Closed
Bug 1228788
Opened 9 years ago
Closed 9 years ago
mozGetUserMedia — FATAL ERROR: AsyncShutdown timeout (Media shutdown: blocking on media thread)
Categories
(Core :: WebRTC: Audio/Video, defect, P2)
Core
WebRTC: Audio/Video
Tracking
()
RESOLVED
FIXED
mozilla45
backlog | webrtc/webaudio+ |
People
(Reporter: jruderman, Assigned: gcp)
References
Details
(5 keywords)
Attachments
(3 files)
1. Create a fresh profile with prefs.js:
user_pref("media.navigator.permission.disabled", true);
user_pref("browser.tabs.remote.autostart", false);
user_pref("browser.tabs.remote.autostart.1", false);
user_pref("browser.tabs.remote.autostart.2", false);
2. Load the testcase.
3. ⌘Q as soon as the orange recording icon appears in the address bar.
Result:
30% of the time, shutdown succeeds but everything leaks
70% of the time, shutdown stalls and eventually aborts with the following message:
FATAL ERROR: AsyncShutdown timeout in profile-before-change Conditions: [{"name":"Media shutdown: blocking on media thread","state":"(none)","filename":"dom/media/MediaManager.cpp","lineNumber":1600,"stack":"Media shutdown"}] At least one completion condition failed to complete within a reasonable amount of time. Causing a crash to ensure that we do not leave the user with an unresponsive process draining resources.
Reporter | ||
Comment 1•9 years ago
|
||
The C++ stack mostly says it's calling JS, and the JS stack mostly says it's in onTimeout (AsyncShutdown.jsm:948).
Comment 2•9 years ago
|
||
I assume the component is wrong here?
Comment 3•9 years ago
|
||
Seems like it.
Assignee: mozilla → nobody
Component: AutoConfig (Mission Control Desktop) → WebRTC: Audio/Video
Comment 4•9 years ago
|
||
This may well be an issue with the Camera IPC channel getting nuked before it had a response. We need mediamanager:4,camerasparent:4,cameraschild:4 logs.

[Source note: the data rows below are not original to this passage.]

Definition set_ID (v : Z) (j : jsonOperation) : jsonOperation :=
  MkJson v (j_ClientID j) (j_RequestID j) (j_Kind j) (j_Node j) (j_Key j) (j_Value j) (j_Invoke j) (j_Complete
    j) (j_Outcome j) (j_Found j) (j_Result j) (j_Err j).
Definition set_ClientID (v : bytes) (j : jsonOperation) : jsonOperation :=
  MkJson (j_ID j) v (j_RequestID j) (j_Kind j) (j_Node j) (j_Key j) (j_Value j) (j_Invoke j) (j_Complete j)
    (j_Outcome j) (j_Found j) (j_Result j) (j_Err j).
Definition set_RequestID (v : Z) (j : jsonOperation) : jsonOperation :=
  MkJson (j_ID j) (j_ClientID j) v (j_Kind j) (j_Node j) (j_Key j) (j_Value j) (j_Invoke j) (j_Complete j)
    (j_Outcome j) (j_Found j) (j_Result j) (j_Err j).
Definition set_Kind (v : bytes) (j : jsonOperation) : jsonOperation :=
  MkJson (j_ID j) (j_ClientID j) (j_RequestID j) v (j_Node j) (j_Key j) (j_Value j) (j_Invoke j) (j_Complete
    j) (j_Outcome j) (j_Found j) (j_Result j) (j_Err j).
Definition set_Node (v : bytes) (j : jsonOperation) : jsonOperation :=
  MkJson (j_ID j) (j_ClientID j) (j_RequestID j) (j_Kind j) v (j_Key j) (j_Value j) (j_Invoke j) (j_Complete
    j) (j_Outcome j) (j_Found j) (j_Result j) (j_Err j).
Definition set_Key (v : bytes) (j : jsonOperation) : jsonOperation :=
  MkJson (j_ID j) (j_ClientID j) (j_RequestID j) (j_Kind j) (j_Node j) v (j_Value j) (j_Invoke j) (j_Complete
    j) (j_Outcome j) (j_Found j) (j_Result j) (j_Err j).
Definition set_Value (v : bytes) (j : jsonOperation) : jsonOperation :=
  MkJson (j_ID j) (j_ClientID j) (j_RequestID j) (j_Kind j) (j_Node j) (j_Key j) v (j_Invoke j) (j_Complete j)
    (j_Outcome j) (j_Found j) (j_Result j) (j_Err j).
Definition set_Invoke (v : Z) (j : jsonOperation) : jsonOperation :=
  MkJson (j_ID j) (j_ClientID j) (j_RequestID j) (j_Kind j) (j_Node j) (j_Key j) (j_Value j) v (j_Complete j)
    (j_Outcome j) (j_Found j) (j_Result j) (j_Err j).
Definition set_Complete (v : Z) (j : jsonOperation) : jsonOperation :=
  MkJson (j_ID j) (j_ClientID j) (j_RequestID j) (j_Kind j) (j_Node j) (j_Key j) (j_Value j) (j_Invoke j) v
    (j_Outcome j) (j_Found j) (j_Result j) (j_Err j).
Definition set_Outcome (v : bytes) (j : jsonOperation) : jsonOperation :=
  MkJson (j_ID j) (j_ClientID j) (j_RequestID j) (j_Kind j) (j_Node j) (j_Key j) (j_Value j) (j_Invoke j)
    (j_Complete j) v (j_Found j) (j_Result j) (j_Err j).
Definition set_Found (v : bool) (j : jsonOperation) : jsonOperation :=
  MkJson (j_ID j) (j_ClientID j) (j_RequestID j) (j_Kind j) (j_Node j) (j_Key j) (j_Value j) (j_Invoke j)
    (j_Complete j) (j_Outcome j) v (j_Result j) (j_Err j).
Definition set_Result (v : bytes) (j : jsonOperation) : jsonOperation :=
  MkJson (j_ID j) (j_ClientID j) (j_RequestID j) (j_Kind j) (j_Node j) (j_Key j) (j_Value j) (j_Invoke j)
    (j_Complete j) (j_Outcome j) (j_Found j) v (j_Err j).
Definition set_Err (v : bytes) (j : jsonOperation) : jsonOperation :=
  MkJson (j_ID j) (j_ClientID j) (j_RequestID j) (j_Kind j) (j_Node j) (j_Key j) (j_Value j) (j_Invoke j)
    (j_Complete j) (j_Outcome j) (j_Found j) (j_Result j) v.
(* ===== verification/SstFormat.v ===== *)
(** * The sections of an SSTable

    internal/storage/sstable: data blocks (block.go), the sparse index
    (index.go), the metadata block (meta.go), the footer (footer.go) and the
    Bloom filter (bloom.go). *)

From S2P Require Import Prelude Bytes Codec.
From stdpp Require Import base tactics list numbers sorting.
From Stdlib Require Import Strings.Byte.
From Stdlib Require Import ZArith Lia.
#[local] Open Scope Z_scope.

Definition maxKeySize : Z := 2 ^ 20.
Definition maxValueSize : Z := 2 ^ 26.

Record Entry := MkEntry { Key : bytes; Value : bytes; Tombstone : bool }.
#[export] Instance Entry_eq_dec : EqDecision Entry.
Proof. solve_decision. Defined.
#[export] Instance Entry_inhabited : Inhabited Entry := populate (MkEntry [] [] false).

Inductive sst_error := ErrEmptyKey | ErrIndexKey | ErrKeyTooLong | ErrValueTooLong | ErrNotIncreasing | ErrNoEntries | ErrCorrupt.

(** ** Elements to the end of the input

    The block and index decoders loop while there are bytes left; every
    element takes at least one byte, so their number is enough fuel. *)
Fixpoint p_many {A} (fuel : nat) (p : parser A) (l : bytes) : outcome (list A) :=
  match l with
  | [] => Done []
  | _ => match fuel with
         | O => Fail
         | S fuel => match p l with
                     | Done (a, l) => match p_many fuel p l with
                                      | Done xs => Done (a :: xs)
                                      | Fail => Fail
                                      | Panic => Panic
                                      end
                     | Fail => Fail
                     | Panic => Panic
                     end
         end
  end.

Lemma p_many_encodes {A} (p : parser A) (enc : A -> bytes) xs fuel :
  Forall (fun x => encodes p x (enc x) /\ enc x <> []) xs -> (length (concat (enc <$> xs)) <= fuel)%nat ->
  p_many fuel p (concat (enc <$> xs)) = Done xs.
Proof.
  intros Hx. revert fuel. induction Hx as [|x xs [Hx Hne] _ IH]; intros fuel Hf; [by destruct fuel|].
  cbn [fmap list_fmap concat] in *. rewrite length_app in Hf.
  destruct (enc x ++ concat (enc <$> xs)) as [|b l] eqn:E; [by apply app_eq_nil in E as [? _]|].
  assert (0 < length (enc x))%nat by (destruct (enc x); [done|cbn; lia]). destruct fuel as [|fuel]; [lia|].
  assert (p (b :: l) = Done (x, concat (enc <$> xs))) as Hp by (rewrite <- E; apply Hx).
  cbn [p_many]. by rewrite Hp, IH by lia.
Qed.
(** Every turn of the loop moves to the next block, so the blocks that are
    left and one turn more are enough fuel. *)
Fixpoint next_loop (fuel : nat) (r : Reader) (it : Iterator) : Iterator * bool :=
  match fuel with
  | O => (it, false)
  | S fuel =>
      if it_pos it + 1 <? zlen (it_entries it) then
        (MkIter (it_nextBlock it) (it_entries it) (it_pos it + 1) false, true)
      else if (length (r_index r) <=? it_nextBlock it)%nat then (it, false)
      else match read_block r (it_nextBlock it) with
           | Done entries => next_loop fuel r (MkIter (S (it_nextBlock it)) entries (-1) false)
           | _ => (MkIter (S (it_nextBlock it)) (it_entries it) (it_pos it) true, false)
           end
  end.

Definition Next (r : Reader) (it : Iterator) : Iterator * bool :=
  if it_err it then (it, false) else next_loop (S (S (length (r_index r) - it_nextBlock it))) r it.

Definition iter_Entry (it : Iterator) : Entry := it_entries it !!! Z.to_nat (it_pos it).

(** A caller's loop over the whole table. *)
Fixpoint drain (fuel : nat) (r : Reader) (it : Iterator) : list Entry * bool :=
  match fuel with
  | O => ([], true)
  | S fuel => match Next r it with
              | (it, true) => let '(es, err) := drain fuel r it in (iter_Entry it :: es, err)
              | (it, false) => ([], it_err it)
              end
  end.

(** ** What [Build] lays out *)

Fixpoint index_of (off : Z) (blocks : list (list Entry)) : list indexEntry :=
  match blocks with
  | [] => []
  | b :: blocks => MkIndex (Key (b !!! 0%nat)) off (zlen (block_bytes b)) :: index_of (off + zlen (block_bytes b)) blocks
  end.

Definition blocks_bytes (blocks : list (list Entry)) : bytes := concat (block_bytes <$> blocks).

#[global] Arguments blocks_bytes : simpl never.

Lemma blocks_bytes_cons b l : blocks_bytes (b :: l) = block_bytes b ++ blocks_bytes l.
Proof. done. Qed.

Lemma blocks_bytes_app l k : blocks_bytes (l ++ k) = blocks_bytes l ++ blocks_bytes k.
Proof. unfold blocks_bytes. by rewrite fmap_app, concat_app. Qed.

Lemma index_of_app off l b :
  index_of off (l ++ [b]) =
  index_of off l ++ [MkIndex (Key (b !!! 0%nat)) (off + zlen (blocks_bytes l)) (zlen (block_bytes b))].
Proof.
  revert off. induction l as [|x l IH]; intros off; cbn.
  - by rewrite Z.add_0_r.
  - by rewrite IH, blocks_bytes_cons, zlen_app, Z.add_assoc.
Qed.

Lemma index_of_lookup off blocks i e :
  index_of off blocks !! i = Some e ->
  exists b, blocks !! i = Some b /\ firstKey e = Key (b !!! 0%nat) /\ blockLength e = zlen (block_bytes b) /\
    blockOffset e = off + zlen (blocks_bytes (take i blocks)).
Proof.
  revert off i. induction blocks as [|b blocks IH]; intros off i He; [by destruct i|].
  destruct i as [|i]; cbn in He.
  - injection He as <-. exists b. split_and!; try done. cbn. by rewrite Z.add_0_r.
  - destruct (IH _ _ He) as (b' & H1 & H2 & H3 & H4). exists b'. split_and!; try done.
    rewrite H4, firstn_cons, blocks_bytes_cons, zlen_app. lia.
Qed.

Lemma index_of_length off blocks : length (index_of off blocks) = length blocks.
Proof. revert off. induction blocks as [|b l IH]; intros off; cbn; [done|]. by rewrite IH. Qed.

(** A build state holds whole blocks and one that is still open. *)
Record layout (st : build_state) (blocks : list (list Entry)) (es : list Entry) : Prop := {
  L_entries : concat blocks ++ bs_block st = es;
  L_nonempty : Forall (fun b => b <> []) blocks;
  L_body : bs_body st = blocks_bytes blocks;
  L_index : bs_index st = index_of 0 blocks }.

Lemma flush_layout st blocks es :
  Forall stored es -> layout st blocks es ->
  exists st' blocks', flushBlock st = Ok st' /\ layout st' blocks' es /\ bs_block st' = [].
Proof.
  intros Hs [He Hn Hb Hi]. unfold flushBlock. case_bool_decide as Ec.
  - by exists st, blocks.
  - assert (Forall stored (bs_block st)) as Hsb by (rewrite <- He in Hs; by apply Forall_app in Hs as [_ ?]).
    unfold encodeBlock. rewrite check_entries_ok by done. eexists _, (blocks ++ [bs_block st]).
    split; [reflexivity|]. split; [|done]. split; cbn.
    + rewrite concat_app. cbn. by rewrite app_nil_r, app_nil_r.
    + apply Forall_app. split; [done|]. by apply Forall_singleton.
    + rewrite Hb, blocks_bytes_app, blocks_bytes_cons. unfold blocks_bytes at 3. cbn. by rewrite app_nil_r.
    + by rewrite Hi, index_of_app, Z.add_0_l, Hb.
Qed.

backlog: --- → webrtc/webaudio+
Rank: 25
Priority: -- → P2
Comment 5•9 years ago
|
||
I've reproduced it. The content process is hung with main-thread waiting for ShutdownTask to come back from the MediaManager thread, but the MediaManager thread is in a MediaOperationTask stuck in DispatchToParent waiting for a reply that never comes:
MediaManager (34)
> #0 0x00007fff9406ef5e in __psynch_cvwait ()
> #1 0x00007fff9b0b673d in _pthread_cond_wait ()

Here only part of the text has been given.